Les game désigners avaient voulu des classes toutes équilibrées, et à chaque niv. Les dommages moyens des uns et des autres étaient sensiblement similaires. L'évolution des PJ se faisait par l'acquisition de nouveaux pouvoirs, au choix, à chaque niv. Les attaques spéciales étaient des pouvoirs, les sorts étaient aussi des pouvoirs... . La gamme de cette 4E a multiplié les suppléments techniques avec de nouveaux pouvoirs. Comme les PJ étaient surtout vus par la lorgnette des dégâts qu'ils pouvaient causer, il y avait peu de pouvoirs qui avaient une utilisation hors combat. Le revers est la multiplication de pouvoirs (pour faciliter leur utilisation, on était bcp à éditer des cartes de pouvoirs avec des appli pour faire des cartes Magic) et un équilibrage qui marche de moins en moins bien à mesure que les PJ montent en niv.
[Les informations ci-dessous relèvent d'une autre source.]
(** *** Ends *)

(** The state of the loop that filters the transfers. *)
Record filter_state := MkFilter {
  fs_got : gmap string Z; fs_rbase : gmap string Z; fs_keep : list ShareTransfer;
  fs_ended : list ShareTransferEnd; fs_abortedNow : gset string;
  fs_filled : list ShareTransfer; fs_wrong : list ShareTransfer;
  fs_aborts : gmap string Z; fs_giveAfter : gmap string Z; fs_unsteerable : gmap string bool }.

Definition fs_keeping (s : filter_state) (t : ShareTransfer) : filter_state :=
  MkFilter (fs_got s) (fs_rbase s) (fs_keep s ++ [t]) (fs_ended s) (fs_abortedNow s) (fs_filled s) (fs_wrong s)
    (fs_aborts s) (fs_giveAfter s) (fs_unsteerable s).

Definition fs_ending (s : filter_state) (e : ShareTransferEnd) : filter_state :=
  MkFilter (fs_got s) (fs_rbase s) (fs_keep s) (fs_ended s ++ [e]) (fs_abortedNow s) (fs_filled s) (fs_wrong s)
    (fs_aborts s) (fs_giveAfter s) (fs_unsteerable s).

(** An aborted release backs its donor off, once a cycle: one release timeout,
    doubling with each abort in a row, up to sixteen. *)
Definition back_off (aborts_ : gmap string Z) (donor : string) (now : Z) (tm : ShareTimings) : Z :=
  now + wrap (Z.shiftl (ReleaseTimeout tm) (Z.min (get0 aborts_ donor) 4)).

Definition fs_aborting (s : filter_state) (t : ShareTransfer) (now : Z) (tm : ShareTimings) : filter_state :=
  let s := fs_ending s (MkEnd t ShareOutcomeAborted false) in
  if String.eqb (Donor t) "" || bool_decide (Donor t ∈ fs_abortedNow s) then s
  else
    MkFilter (fs_got s) (fs_rbase s) (fs_keep s) (fs_ended s) ({[Donor t]} ∪ fs_abortedNow s) (fs_filled s) (fs_wrong s)
      (<[Donor t := get0 (fs_aborts s) (Donor t) + 1]> (fs_aborts s))
      (<[Donor t := back_off (fs_aborts s) (Donor t) now tm]> (fs_giveAfter s))
      (delete (Donor t) (fs_unsteerable s)).

(** A filling transfer whose receiver is judged this cycle. *)
Definition fs_judge (s : filter_state) (t : ShareTransfer) (rheld : gmap string Z) (now : Z) : filter_state :=
  if receiverBaseUnset t then
    fs_keeping s (set_fillingSince (set_receiverBaseUnset (set_receiverBase t (get0 rheld (Receiver t))) false) now)
  else
    let rbase := match fs_rbase s !! Receiver t with
                 | Some _ => fs_rbase s | None => <[Receiver t := receiverBase t]> (fs_rbase s) end in
    let got := <[Receiver t := get0 (fs_got s) (Receiver t) + GPUs t]> (fs_got s) in
    let s := MkFilter got rbase (fs_keep s) (fs_ended s) (fs_abortedNow s) (fs_filled s) (fs_wrong s)
               (fs_aborts s) (fs_giveAfter s) (fs_unsteerable s) in
    if (get0 rbase (Receiver t) + get0 got (Receiver t) <=? get0 rheld (Receiver t)) then
      let s := fs_ending s (MkEnd t ShareOutcomeDone false) in
      MkFilter (fs_got s) (fs_rbase s) (fs_keep s) (fs_ended s) (fs_abortedNow s) (fs_filled s ++ [t]) (fs_wrong s)
        (fs_aborts s) (fs_giveAfter s) (fs_unsteerable s)
    else if (Deadline t <=? now) then fs_ending s (MkEnd t ShareOutcomeFillTimeout false)
    else fs_keeping s t.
Je crois bien que la 4E a été la première à formaliser les niveaux de puissance : de niv 1 à 10, tu es un héros local ; de 11 à 20, tu influences le destin de régions entières du monde ; de 20 à 30 (je crois qu'on allait jusqu'à là), tu allais poutrer dans les autres plans. Comme il n'y avait pas de bounded accuracy, les DC augmentaient à chaque tier (effet blob bleu, rouge etc), pour que rien ne change vraiment niv probabilités de réussir une action.
Ça apparaît peut-être comme un portrait à charge mais la 4E a été pendant longtemps mon édition préférée.
[Edit] j'oublie que la 4E a inventé le second souffle que l'on retrouve dans la 5E. Elle avait aussi inventé les défis de compétences (un voyage, une rencontre diplomatique pouvaient être résolus sous la forme d'un défi de compétences) : il fallait obtenir x réussites en y jets ; on avait une liberté plus ou moins grande dans le choix des compétences testées.